John Salmond and Native Title in New Zealand: Developing a Crown Theory on the Treaty of Waitangi, 1910-1920
DOI:
https://doi.org/10.26686/vuwlr.v38i4.5545Abstract
This extended essay argues for a new approach towards the writing of constitutional histories of the Crown within New Zealand. It looks specifically at the conceptions of the relationship between the Treaty of Waitangi, the common law and customary interests that the Crown and its legal advisors actually employed in internal deliberation and external positioning. In looking at the processes for articulating the Crown's preferred legal position during John Salmond's tenure as Solicitor-General, this article notes the overwhelming prevalence of statute and Treaty-based conceptions in law (as well as areas of historical change and discontinuity).
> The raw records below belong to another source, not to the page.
Lemma atoi_non_numeric (s : string) : non_numeric s -> atoi s = 0.
Proof.
  unfold non_numeric, atoi, strtol10.
  destruct (unsigned_part s) as [ | c r ]; cbn [digits_value]; intros H;
    [ | rewrite H ]; destruct (is_negative s); reflexivity.
Qed.

(** *** The port decides nothing *)

Section PortIndependence.

Variable env : environment.
Hypothesis Hblind : port_blind env.

Lemma pi_pure {A} (a : A) : port_independent (pure a) (pure a).
Proof. intros s1 s2 H. split; [ reflexivity | exact H ]. Qed.

Lemma pi_bind {A B} (m1 m2 : M A) (k1 k2 : A -> M B) :
  port_independent m1 m2 ->
  (forall a, port_independent (k1 a) (k2 a)) ->
  port_independent (bind m1 k1) (bind m2 k2).
Proof.
  intros Hm Hk s1 s2 H. unfold bind. destruct (Hm s1 s2 H) as [E H'].
  destruct (m1 s1) as [a1 s1'], (m2 s2) as [a2 s2']. cbn [fst snd] in *.
  subst a2. apply Hk. exact H'.
Qed.

Lemma pi_bind_get_port {B} (k1 k2 : Z -> M B) :
  (forall p1 p2, port_independent (k1 p1) (k2 p2)) ->
  port_independent (bind get_port k1) (bind get_port k2).
Proof. intros Hk s1 s2 H. unfold bind, get_port. apply Hk. exact H. Qed.

Lemma pi_sys (c1 c2 : call) :
  erase_call c1 = erase_call c2 -> port_independent (sys env c1) (sys env c2).
Proof.
  intros Hc s1 s2 (H1 & H2 & H3). unfold sys. cbn [fst snd].
  rewrite (Hblind (trace s1) (trace s2) c1 c2 H3 Hc).
  split; [ reflexivity | ]. repeat split; cbn [privex_sockfd privex_epollfd trace];
    try assumption.
  rewrite !map_app, H3. unfold erase_port at 2 4. cbn [map fst snd].
  rewrite Hc. reflexivity.
Qed.

Lemma pi_get_sockfd : port_independent get_sockfd get_sockfd.
Proof. intros s1 s2 H. split; [ exact (proj1 H) | exact H ]. Qed.

Lemma pi_get_epollfd : port_independent get_epollfd get_epollfd.
Proof. intros s1 s2 H. split; [ exact (proj1 (proj2 H)) | exact H ]. Qed.

Lemma pi_set_sockfd (v : Z) : port_independent (set_sockfd v) (set_sockfd v).
Proof.
  intros s1 s2 (H1 & H2 & H3). split; [ reflexivity | ].
  repeat split; assumption.
Qed.

Lemma pi_set_epollfd (v : Z) : port_independent (set_epollfd v) (set_epollfd v).
Proof.
  intros s1 s2 (H1 & H2 & H3). split; [ reflexivity | ].
  repeat split; assumption.
Qed.

Lemma pi_set_port (p1 p2 : Z) : port_independent (set_port p1) (set_port p2).
Proof.
  intros s1 s2 (H1 & H2 & H3). split; [ reflexivity | ].
  repeat split; assumption.
Qed.

Ltac pi :=
  repeat first
    [ apply pi_pure
    | apply pi_sys; reflexivity
    | apply pi_get_sockfd
    | apply pi_get_epollfd
    | apply pi_set_sockfd
    | apply pi_set_epollfd
    | apply pi_bind_get_port; intros ? ?; cbv zeta
    | apply pi_bind; [ | intros ? ]
    | match goal with
      | |- port_independent (if ?b then _ else _) (if ?b then _ else _) =>
        destruct b
      end ].

Lemma pi_setup_privex_client :
  port_independent (setup_privex_client env) (setup_privex_client env).
Proof.
  unfold setup_privex_client, fprintf_stderr, close_sockfd, close. pi.
Qed.

Lemma pi_setup_privex_server :
  port_independent (setup_privex_server env) (setup_privex_server env).
Proof.
  unfold setup_privex_server, fprintf_stderr, close_sockfd, close. pi.
Qed.

Lemma same_but_port_handle (s1 s2 : state) :
  same_but_port s1 s2 -> handle_missing s1 = handle_missing s2.
Proof.
  intros (H1 & H2 & _). unfold handle_missing. rewrite H1, H2. reflexivity.
Qed.

Lemma pi_tell_privex_loop fuel sendBuff sendBuffLen :
  forall remaining,
    port_independent (tell_privex_loop env fuel sendBuff sendBuffLen remaining)
                     (tell_privex_loop env fuel sendBuff sendBuffLen remaining).
Proof.
  induction fuel as [ | fuel IH ]; intros remaining; cbn [tell_privex_loop].
  - apply pi_pure.
  - unfold fprintf_stderr, close_sockfd, close. pi; apply IH.
Qed.

Lemma pi_tell_privex fuel sendBuff sendBuffLen :
  port_independent (tell_privex env fuel sendBuff sendBuffLen)
                   (tell_privex env fuel sendBuff sendBuffLen).
Proof.
  intros s1 s2 H. unfold tell_privex.
  rewrite (same_but_port_handle s1 s2 H). destruct (handle_missing s2).
  - revert s1 s2 H. fold (port_independent
      (r <- setup_privex_client env ;;
       if negb (r =? EXIT_SUCCESS) then
         fprintf_stderr env
           "Privex Error : Server not running or not on port expected!\n"
           no_arg ;;
         pure (Some EXIT_FAILURE)
       else tell_privex_loop env fuel sendBuff sendBuffLen sendBuffLen)
      (r <- setup_privex_client env ;;
       if negb (r =? EXIT_SUCCESS) then
         fprintf_stderr env
           "Privex Error : Server not running or not on port expected!\n"
           no_arg ;;
         pure (Some EXIT_FAILURE)
       else tell_privex_loop env fuel sendBuff sendBuffLen sendBuffLen)).
    apply pi_bind; [ apply pi_setup_privex_client | intros r ].
    destruct (negb (r =? EXIT_SUCCESS)).
    + unfold fprintf_stderr. pi.
    + apply pi_tell_privex_loop.
  - apply pi_tell_privex_loop. exact H.
Qed.

Lemma pi_load_loop fuel :
  forall result,
    port_independent (load_loop env fuel result) (load_loop env fuel result).
Proof.
  induction fuel as [ | fuel IH ]; intros result; cbn [load_loop].
  - apply pi_pure.
  - destruct (result =? EXIT_SUCCESS); [ | apply pi_pure ].
    apply pi_bind; [ apply pi_sys; reflexivity | intros g ].
    destruct (negb (rv g =? -1)); [ | apply pi_pure ].
    apply pi_bind; [ apply pi_tell_privex | intros [result' | ] ];
      [ apply IH | apply pi_pure ].
Qed.

Lemma pi_load fuel (p1 p2 : Z) :
  port_independent (load env fuel p1) (load env fuel p2).
Proof.
  unfold load. intros s1 s2 H. unfold bind.
  destruct (pi_set_port p1 p2 s1 s2 H) as [_ H'].
  destruct (set_port p1 s1) as [u1 s1'], (set_port p2 s2) as [u2 s2'].
  apply pi_load_loop. exact H'.
Qed.

Lemma pi_echo_data_body :
  port_independent (echo_data_body env) (echo_data_body env).
Proof.
  unfold echo_data_body, fprintf_stderr, close_sockfd, close. pi.
Qed.

Lemma pi_echo_data : port_independent (echo_data env) (echo_data env).
Proof.
  intros s1 s2 H. unfold echo_data.
  rewrite (same_but_port_handle s1 s2 H). destruct (handle_missing s2).
  - unfold bind. destruct (pi_setup_privex_server s1 s2 H) as [E H'].
    destruct (setup_privex_server env s1) as [r1 s1'],
             (setup_privex_server env s2) as [r2 s2'].
    cbn [fst snd] in *. subst r2.
    destruct (negb (r1 =? EXIT_SUCCESS)).
    + revert s1' s2' H'. fold (port_independent
        (bind (fprintf_stderr env
                 "Privex Error : problem running or not on port expected!\n"
                 no_arg)
              (fun _ => pure (Returned EXIT_FAILURE)))
        (bind (fprintf_stderr env
                 "Privex Error : problem running or not on port expected!\n"
                 no_arg)
              (fun _ => pure (Returned EXIT_FAILURE)))).
      unfold fprintf_stderr. pi.
    + apply pi_echo_data_body. exact H'.
  - apply pi_echo_data_body. exact H.
Qed.

Lemma pi_dump_loop fuel :
  port_independent (dump_loop env fuel) (dump_loop env fuel).
Proof.
  induction fuel as [ | fuel IH ]; cbn [dump_loop].
  - apply pi_pure.
  - apply pi_bind; [ apply pi_get_epollfd | intros epfd ].
    apply pi_bind; [ apply pi_sys; reflexivity | intros r ].
    destruct (rv r =? -1); [ unfold fprintf_stderr; pi | ].
    destruct (rv r >? 0); [ | exact IH ].
    apply pi_bind; [ apply pi_echo_data | intros [v | ] ]; [ | apply pi_pure ].
    destruct (negb (v =? EXIT_SUCCESS)); [ apply pi_pure | exact IH ].
Qed.

Lemma pi_dump fuel (p1 p2 : Z) :
  port_independent (dump env fuel p1) (dump env fuel p2).
Proof.
  unfold dump. intros s1 s2 H. unfold bind.
  destruct (pi_set_port p1 p2 s1 s2 H) as [_ H'].
  destruct (set_port p1 s1) as [u1 s1'], (set_port p2 s2) as [u2 s2'].
  apply pi_dump_loop. exact H'.
Qed.

Lemma pi_main fuel (argv argv' : list string) :
  arg argv' 1 = arg argv 1 ->
  starts_with_nocase "dump" (arg argv 1)
  || starts_with_nocase "load" (arg argv 1) = true ->
  port_independent (main env fuel 3 argv) (main env fuel 3 argv').
Proof.
  intros Hsame Hmode. unfold main. rewrite Hsame.
  rewrite !(mode_test "dump" _ eq_refl eq_refl).
  rewrite !(mode_test "load" _ eq_refl eq_refl).
  change (3 =? 3) with true. cbn [andb].
  destruct (starts_with_nocase "dump" (arg argv 1)).
  - apply pi_dump.
  - cbn [orb] in Hmode. rewrite Hmode.
    apply pi_bind; [ apply pi_load | intros r; apply pi_pure ].
Qed.

End PortIndependence.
Common law approaches emerged in the later twentieth century through newly minted theories or doctrines of aboriginal title but were never regarded as distinct options by the historical actors themselves. The concern of this article is with how those actors – most notably Salmond – conceived, acted upon and adapted their perception of the Crown's constitutional obligations to Māori. In mapping the course of a Crown legal "register" or way of speaking about native title and the Treaty of Waitangi, the essay aims to reveal the rich and contested nuances of the approaches assumed by the legal advisors to the Crown on the question of the Treaty from 1910 until 1920 and its relevance to a governmental outlook on customary property.